題目

Given a digit string, return all possible letter combinations that the number could represent.

A mapping of digit to letters (just like on the telephone buttons) is given below.

Input:Digit string "23"
Output: ["ad", "ae", "af", "bd", "be", "bf", "cd", "ce", "cf"].

Note:
Although the above answer is in lexicographical order, your answer could be in any order you want.

思路

需要三層迴圈：最外層迴圈，遍歷數字串，一個數字對應一個相應的字串，如2對應“abc", 3對應"def"；中間層迴圈，遍歷數字對應的字串，每個字元新加進res的字串裡；最裡層迴圈，遍歷已儲存的res連結串列的所有字串，每個字串都加上一個字元。
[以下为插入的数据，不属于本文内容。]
(* ===== verification/BridgeRuleFiles.v ===== *)
(** * Bridge rules: written by the generator, read by the server

    The grammar of include/parser/BridgeRuleGrammar.tcc with its semantic
    actions: it looks beliefs up in the signatures of the query plan, collects
    the bridge rules of a context and its neighbors in the order of their first
    occurrence. *)

From S2P Require Import Prelude BitMagic BeliefState BeliefStateOffset Ident Tables Joiner Spirit.
From S2P Require Import Parsing ReturnPlans Topologies OptTopologies GenContexts QueryPlans PlanFiles.
Import Ident Tables Spirit Parsing ReturnPlans GenContexts QueryPlans PlanFiles.

Module BridgeRuleFiles.

Abbreviation NewNeighbor := Joiner.NewNeighbor.

Section grammar.
Context {T : Type} `{I : Indexed Belief belief_conflict (≡ₚ) T}.
Context {R : Type} `{IR : Indexed Tables.BridgeRule rule_conflict (=) R}.
(** [m_QueryPlan] and [m_CtxID]. *)
Context (m_QueryPlan : gmap N (ContextQueryPlan T)) (m_CtxID : N).

Record semantics := mk_sem {
  m_BridgeRules : R;
  m_Neighbors : list NewNeighbor;
  m_NeighborOffset : N;
  m_NeighborIDs : gset N;
}.

Definition sem_new : semantics := mk_sem rtab_new [] 0 ∅.

(** The result points to the two members. *)
Definition m_ParsedResult (mgr : semantics) : R * list NewNeighbor := (m_BridgeRules mgr, m_Neighbors mgr).

(** [m_QueryPlan->find(id)->second]: nothing checks that the entry exists. *)
Definition find_plan (id : N) : res (ContextQueryPlan T) := not_null (m_QueryPlan !! id).
(* ===== verification/DlvResults.v ===== *)
(** * The answers of dlv, read by the evaluator

    The grammar of include/parser/DLVResultGrammar.tcc, which reads a line of
    dlv into a belief state, and [DLVEvaluator] (src/dmcs/DLVEvaluator.cpp) on
    top of it.  The parser has one belief state, made when the parser is
    constructed: every line is read into it, and every call of [parseString]
    returns the same pointer.  Belief states are therefore kept in a store,
    and the queue of the evaluator holds pointers.

    [Evaluator] is the reference: an evaluator whose parser makes a new belief
    state for each line.

    dlv itself is a parameter: the lines it prints for a program text; that the
    program reaches the process and its lines come back is in [SolverProcess]. *)

From S2P Require Import Prelude BitMagic BeliefState BeliefStateOffset Ident Tables BridgeRules Combination Evaluator Context Spirit Parsing.
Import BitMagic BeliefState BeliefStateOffset Ident Tables BridgeRules Spirit Parsing.

Module DlvResults.

(** ** The grammar *)

Definition atom_char (c : ascii) : bool := is_alnum c || is_char "_" c.

Section grammar.
Context {T : Type} `{I : Indexed Belief belief_conflict (≡ₚ) T}.
Context (o : Offsets) (m_BTab : BeliefTable T) (m_CtxID : N).

(** The action on the belief state that [m_ParsedResult] points to. *)
Definition handleLiteral (m_ParsedResult : NewBeliefState) (source : option ascii * text) : res (NewBeliefState * unit) :=
  let strong_neg := match source.1 with Some _ => true | None => false end in
  let belief_id := btab_getIDByString m_BTab (unstr source.2) in
  _ ← assert (negb (id_eqb belief_id ID_FAIL));
  bs ← (if strong_neg : bool then set_ctx m_ParsedResult m_CtxID (address belief_id) (starting_offsets o) DMCS_FALSE
        else set_ctx m_ParsedResult m_CtxID (address belief_id) (starting_offsets o) DMCS_TRUE);
  mret (bs, tt).
Lemma solver_conversation_witness :
  match echo_reset with
  | Ok p => (exists program, ["{a:- not b.}"%string] = solver echo (str "dlv") program /\ received (str "dlv") program p) /\
      (Forall (fun c => c <> None) (reads slow_pipes) ->
       exists n, forall k, (n <= k)%nat -> exists p', read_answer echo k k p = Ok (str <$> Evaluator.answer ["{a:- not b.}"%string], p'))
  | Err e => (exists w, e = Thrown w) /\ ~ Forall takes (writes slow_pipes)
  end.
Proof.
  unfold echo_reset. refine (solver_conversation echo (str "dlv") _ (T := list Belief) (layout 2 2) "a:- not b." 0 echo_heads btab_new
    slow_pipes Evaluator.eval_new (Evaluator.mk_eval 0 []) ["{a:- not b.}"%string] _).
  - discriminate.
  - vm_compute. reflexivity.
Defined.

Lemma echo_sample : (p ← echo_reset; fst <$> read_answer echo 20 20 p) = Ok [str "{a:- not b.}"].
Proof. vm_compute. reflexivity. Qed.

End SolverProcess.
雖然看上去有三層迴圈巢狀，但中間層迴圈最多也就遍歷四次（數字對應的字串長度最大為4），所以演算法的整體時間複雜度大概為O(n^2).

程式碼

Python

class Solution(object):
    def letterCombinations(self, digits):
        """
        :type digits: str
        :rtype: List[str]
        """
        if len(digits) == 0:
            return []
        #按照鍵盤分佈，下標0-9分別對應字串
        digitLis = ["0","1","abc","def","ghi","jkl","mno","pqrs","tuv","wxyz"]
        res = [""]
        
        for num in digits:
            tempLis = []
            for ch in digitLis[int(num)]:
                for str in res:
                    tempLis.append(str + ch)
            res = tempLis
            
        return res
 

Java

public class Solution {
    public List<String> letterCombinations(String digits) {
        List<String> res = new ArrayList<String>();
		int len = digits.length();
		if (len == 0) return res;
		
		//按照鍵盤分佈，初始化一個字串陣列，下標0-9分別對應指定的字串
		String[] digitArr = {"0","1","abc","def","ghi","jkl","mno","pqrs","tuv","wxyz"};
		res.add("");
		int i,j,k;
		for (i = 0;i < len;i++){
			List<String> tempLis = new ArrayList<String>();
			String iStr = digitArr[digits.charAt(i) - '0'];//找出數字對應的字串
			for (j = 0;j < iStr.length();j++)
				for (k = 0;k < res.size();k++)
					tempLis.add(res.get(k) + iStr.charAt(j));
			res = tempLis;
		}
		return res;
    }
}